◆ **Task requirements**
Scan the records beneath this line for the line holding "network ← network_subnets (rq_network_id" and the line holding "mret created_subnet.", then transcribe exactly those two and all lines between.
○ ○ ○
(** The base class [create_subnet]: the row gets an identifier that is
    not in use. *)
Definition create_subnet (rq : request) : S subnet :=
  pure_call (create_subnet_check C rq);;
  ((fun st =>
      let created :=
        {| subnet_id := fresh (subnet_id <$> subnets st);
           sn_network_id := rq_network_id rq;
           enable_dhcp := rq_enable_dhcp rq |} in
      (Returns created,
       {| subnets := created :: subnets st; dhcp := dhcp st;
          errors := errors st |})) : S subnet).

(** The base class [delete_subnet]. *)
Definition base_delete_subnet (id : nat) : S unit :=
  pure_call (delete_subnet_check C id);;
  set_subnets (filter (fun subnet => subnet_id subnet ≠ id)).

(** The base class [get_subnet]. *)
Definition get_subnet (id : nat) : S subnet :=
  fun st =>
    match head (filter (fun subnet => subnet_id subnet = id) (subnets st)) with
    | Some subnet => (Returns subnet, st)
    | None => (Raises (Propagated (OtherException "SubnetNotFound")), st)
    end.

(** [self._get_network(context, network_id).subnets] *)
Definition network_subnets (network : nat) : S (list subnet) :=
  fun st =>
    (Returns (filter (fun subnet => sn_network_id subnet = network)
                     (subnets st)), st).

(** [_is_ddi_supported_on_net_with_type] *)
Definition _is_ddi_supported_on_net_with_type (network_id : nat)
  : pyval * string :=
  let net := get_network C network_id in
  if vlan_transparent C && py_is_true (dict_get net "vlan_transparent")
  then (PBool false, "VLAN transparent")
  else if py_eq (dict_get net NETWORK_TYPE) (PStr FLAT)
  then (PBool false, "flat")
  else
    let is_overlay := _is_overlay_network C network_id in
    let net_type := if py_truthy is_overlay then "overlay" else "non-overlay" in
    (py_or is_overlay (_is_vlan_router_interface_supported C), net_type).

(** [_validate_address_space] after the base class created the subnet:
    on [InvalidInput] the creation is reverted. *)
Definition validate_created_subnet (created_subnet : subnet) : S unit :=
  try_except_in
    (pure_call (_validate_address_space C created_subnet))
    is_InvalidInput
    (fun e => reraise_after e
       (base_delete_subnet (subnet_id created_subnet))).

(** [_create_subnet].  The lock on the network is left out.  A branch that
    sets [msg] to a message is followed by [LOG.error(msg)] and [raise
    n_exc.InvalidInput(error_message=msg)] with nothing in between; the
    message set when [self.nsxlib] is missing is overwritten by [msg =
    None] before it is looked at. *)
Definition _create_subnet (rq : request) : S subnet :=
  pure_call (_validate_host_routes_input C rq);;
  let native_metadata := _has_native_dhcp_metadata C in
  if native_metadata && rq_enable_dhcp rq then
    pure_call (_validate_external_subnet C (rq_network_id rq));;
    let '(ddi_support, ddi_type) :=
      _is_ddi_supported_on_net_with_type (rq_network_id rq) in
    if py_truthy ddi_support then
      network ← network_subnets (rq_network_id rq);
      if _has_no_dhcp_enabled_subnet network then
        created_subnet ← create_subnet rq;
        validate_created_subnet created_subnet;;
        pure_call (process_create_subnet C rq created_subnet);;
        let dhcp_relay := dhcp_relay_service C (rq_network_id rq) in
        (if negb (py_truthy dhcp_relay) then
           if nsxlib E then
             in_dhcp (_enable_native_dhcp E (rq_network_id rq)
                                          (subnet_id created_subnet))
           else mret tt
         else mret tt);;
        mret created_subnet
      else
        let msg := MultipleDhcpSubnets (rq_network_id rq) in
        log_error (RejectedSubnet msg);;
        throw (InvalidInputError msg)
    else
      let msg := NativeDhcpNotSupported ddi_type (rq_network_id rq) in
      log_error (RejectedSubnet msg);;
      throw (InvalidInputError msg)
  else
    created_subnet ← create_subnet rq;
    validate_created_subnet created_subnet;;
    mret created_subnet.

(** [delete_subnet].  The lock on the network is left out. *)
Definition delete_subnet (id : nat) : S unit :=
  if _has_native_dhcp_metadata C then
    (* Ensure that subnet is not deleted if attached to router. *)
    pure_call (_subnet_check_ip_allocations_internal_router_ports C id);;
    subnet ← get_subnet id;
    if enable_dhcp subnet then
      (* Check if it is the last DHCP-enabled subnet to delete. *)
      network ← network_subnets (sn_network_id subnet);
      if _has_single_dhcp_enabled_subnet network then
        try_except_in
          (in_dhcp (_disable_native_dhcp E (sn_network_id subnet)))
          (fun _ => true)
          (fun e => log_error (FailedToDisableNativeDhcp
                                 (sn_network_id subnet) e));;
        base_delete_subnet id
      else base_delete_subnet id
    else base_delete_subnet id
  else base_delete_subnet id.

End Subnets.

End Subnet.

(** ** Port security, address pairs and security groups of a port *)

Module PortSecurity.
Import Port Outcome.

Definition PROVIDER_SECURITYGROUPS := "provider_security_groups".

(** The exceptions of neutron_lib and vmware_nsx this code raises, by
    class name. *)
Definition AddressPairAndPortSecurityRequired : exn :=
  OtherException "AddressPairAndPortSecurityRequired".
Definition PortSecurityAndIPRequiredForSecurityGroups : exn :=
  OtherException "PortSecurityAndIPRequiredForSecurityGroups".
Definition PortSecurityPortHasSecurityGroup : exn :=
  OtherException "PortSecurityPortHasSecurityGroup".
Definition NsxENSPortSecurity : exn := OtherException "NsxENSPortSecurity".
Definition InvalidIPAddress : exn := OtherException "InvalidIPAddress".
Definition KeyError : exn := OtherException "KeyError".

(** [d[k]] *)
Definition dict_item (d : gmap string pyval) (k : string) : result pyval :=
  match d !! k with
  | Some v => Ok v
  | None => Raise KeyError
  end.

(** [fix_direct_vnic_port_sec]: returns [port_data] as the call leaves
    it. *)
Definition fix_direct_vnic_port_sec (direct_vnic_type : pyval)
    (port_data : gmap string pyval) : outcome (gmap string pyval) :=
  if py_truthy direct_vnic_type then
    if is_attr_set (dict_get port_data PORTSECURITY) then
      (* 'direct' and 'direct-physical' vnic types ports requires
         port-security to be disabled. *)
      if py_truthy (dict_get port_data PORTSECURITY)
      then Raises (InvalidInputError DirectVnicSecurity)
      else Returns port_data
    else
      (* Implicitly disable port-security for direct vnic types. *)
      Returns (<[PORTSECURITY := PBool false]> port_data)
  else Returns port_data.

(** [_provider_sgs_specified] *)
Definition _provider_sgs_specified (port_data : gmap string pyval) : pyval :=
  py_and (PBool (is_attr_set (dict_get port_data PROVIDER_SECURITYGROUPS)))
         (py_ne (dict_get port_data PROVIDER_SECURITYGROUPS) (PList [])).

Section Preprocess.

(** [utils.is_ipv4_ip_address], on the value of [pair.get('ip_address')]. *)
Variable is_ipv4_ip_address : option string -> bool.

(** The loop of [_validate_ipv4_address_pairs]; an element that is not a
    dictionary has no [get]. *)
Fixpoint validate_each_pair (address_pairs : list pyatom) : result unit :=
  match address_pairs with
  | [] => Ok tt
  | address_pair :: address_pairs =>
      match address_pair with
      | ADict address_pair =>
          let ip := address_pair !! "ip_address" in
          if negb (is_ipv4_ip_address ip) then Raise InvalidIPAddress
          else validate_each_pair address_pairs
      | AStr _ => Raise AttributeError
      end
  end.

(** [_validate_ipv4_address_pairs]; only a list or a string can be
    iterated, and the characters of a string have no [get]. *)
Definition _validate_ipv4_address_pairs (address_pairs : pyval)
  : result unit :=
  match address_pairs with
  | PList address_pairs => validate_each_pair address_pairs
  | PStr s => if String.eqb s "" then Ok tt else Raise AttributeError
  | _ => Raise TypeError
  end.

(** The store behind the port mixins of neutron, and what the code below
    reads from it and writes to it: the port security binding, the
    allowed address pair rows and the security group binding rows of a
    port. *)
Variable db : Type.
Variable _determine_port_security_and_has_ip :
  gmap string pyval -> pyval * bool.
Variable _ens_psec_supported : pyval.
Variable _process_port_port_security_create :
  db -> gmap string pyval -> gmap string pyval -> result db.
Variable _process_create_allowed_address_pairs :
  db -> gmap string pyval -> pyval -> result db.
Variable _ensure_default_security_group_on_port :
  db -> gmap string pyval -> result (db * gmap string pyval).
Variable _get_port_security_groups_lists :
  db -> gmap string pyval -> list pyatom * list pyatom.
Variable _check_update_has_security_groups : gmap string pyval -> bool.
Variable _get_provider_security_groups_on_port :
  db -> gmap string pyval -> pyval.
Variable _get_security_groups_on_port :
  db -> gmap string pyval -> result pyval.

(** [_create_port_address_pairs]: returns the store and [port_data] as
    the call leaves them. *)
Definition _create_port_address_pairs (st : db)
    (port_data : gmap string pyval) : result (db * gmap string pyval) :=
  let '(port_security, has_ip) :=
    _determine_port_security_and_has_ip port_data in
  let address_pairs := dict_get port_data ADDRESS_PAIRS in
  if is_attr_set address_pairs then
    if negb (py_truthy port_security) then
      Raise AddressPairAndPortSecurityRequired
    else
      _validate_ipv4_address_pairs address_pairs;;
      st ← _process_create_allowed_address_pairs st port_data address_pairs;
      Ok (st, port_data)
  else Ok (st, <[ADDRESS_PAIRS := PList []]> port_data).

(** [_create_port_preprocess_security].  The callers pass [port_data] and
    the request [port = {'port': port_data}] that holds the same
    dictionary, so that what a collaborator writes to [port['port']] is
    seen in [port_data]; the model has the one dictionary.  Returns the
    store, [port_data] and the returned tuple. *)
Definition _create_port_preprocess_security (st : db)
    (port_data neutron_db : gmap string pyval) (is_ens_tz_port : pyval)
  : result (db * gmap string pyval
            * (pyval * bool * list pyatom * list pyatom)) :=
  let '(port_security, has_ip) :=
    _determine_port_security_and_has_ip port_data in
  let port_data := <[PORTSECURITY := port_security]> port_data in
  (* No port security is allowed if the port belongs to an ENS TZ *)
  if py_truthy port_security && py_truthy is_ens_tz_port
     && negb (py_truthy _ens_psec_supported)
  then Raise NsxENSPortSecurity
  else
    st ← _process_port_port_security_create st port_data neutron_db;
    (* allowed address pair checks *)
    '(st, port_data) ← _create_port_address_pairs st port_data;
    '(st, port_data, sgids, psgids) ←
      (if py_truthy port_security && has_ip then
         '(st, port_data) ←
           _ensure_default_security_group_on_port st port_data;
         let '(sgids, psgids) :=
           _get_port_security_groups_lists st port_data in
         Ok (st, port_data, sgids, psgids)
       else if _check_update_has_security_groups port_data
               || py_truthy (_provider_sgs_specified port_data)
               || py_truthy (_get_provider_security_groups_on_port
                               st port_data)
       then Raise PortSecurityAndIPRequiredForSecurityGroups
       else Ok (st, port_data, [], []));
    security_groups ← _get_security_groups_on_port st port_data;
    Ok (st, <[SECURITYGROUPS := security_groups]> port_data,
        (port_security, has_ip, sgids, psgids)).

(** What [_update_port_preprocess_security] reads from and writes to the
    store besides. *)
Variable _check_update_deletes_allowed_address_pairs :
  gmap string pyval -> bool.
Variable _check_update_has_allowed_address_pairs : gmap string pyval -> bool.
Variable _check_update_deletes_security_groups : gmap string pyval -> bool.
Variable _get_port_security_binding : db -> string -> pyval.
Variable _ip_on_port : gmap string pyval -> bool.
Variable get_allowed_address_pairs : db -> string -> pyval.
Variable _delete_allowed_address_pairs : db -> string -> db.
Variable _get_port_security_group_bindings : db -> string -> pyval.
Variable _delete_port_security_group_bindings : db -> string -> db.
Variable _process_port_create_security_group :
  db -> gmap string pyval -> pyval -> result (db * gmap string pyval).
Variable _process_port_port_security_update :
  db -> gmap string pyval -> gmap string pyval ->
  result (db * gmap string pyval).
○ ○ ○
◆ **Solution for this problem**
      network ← network_subnets (rq_network_id rq);
      if _has_no_dhcp_enabled_subnet network then
        created_subnet ← create_subnet rq;
        validate_created_subnet created_subnet;;
        pure_call (process_create_subnet C rq created_subnet);;
        let dhcp_relay := dhcp_relay_service C (rq_network_id rq) in
        (if negb (py_truthy dhcp_relay) then
           if nsxlib E then
             in_dhcp (_enable_native_dhcp E (rq_network_id rq)
                                          (subnet_id created_subnet))
           else mret tt
         else mret tt);;
        mret created_subnet
      else
        let msg := MultipleDhcpSubnets (rq_network_id rq) in
        log_error (RejectedSubnet msg);;
        throw (InvalidInputError msg)
    else
      let msg := NativeDhcpNotSupported ddi_type (rq_network_id rq) in
      log_error (RejectedSubnet msg);;
      throw (InvalidInputError msg)
  else
    created_subnet ← create_subnet rq;
    validate_created_subnet created_subnet;;
    mret created_subnet.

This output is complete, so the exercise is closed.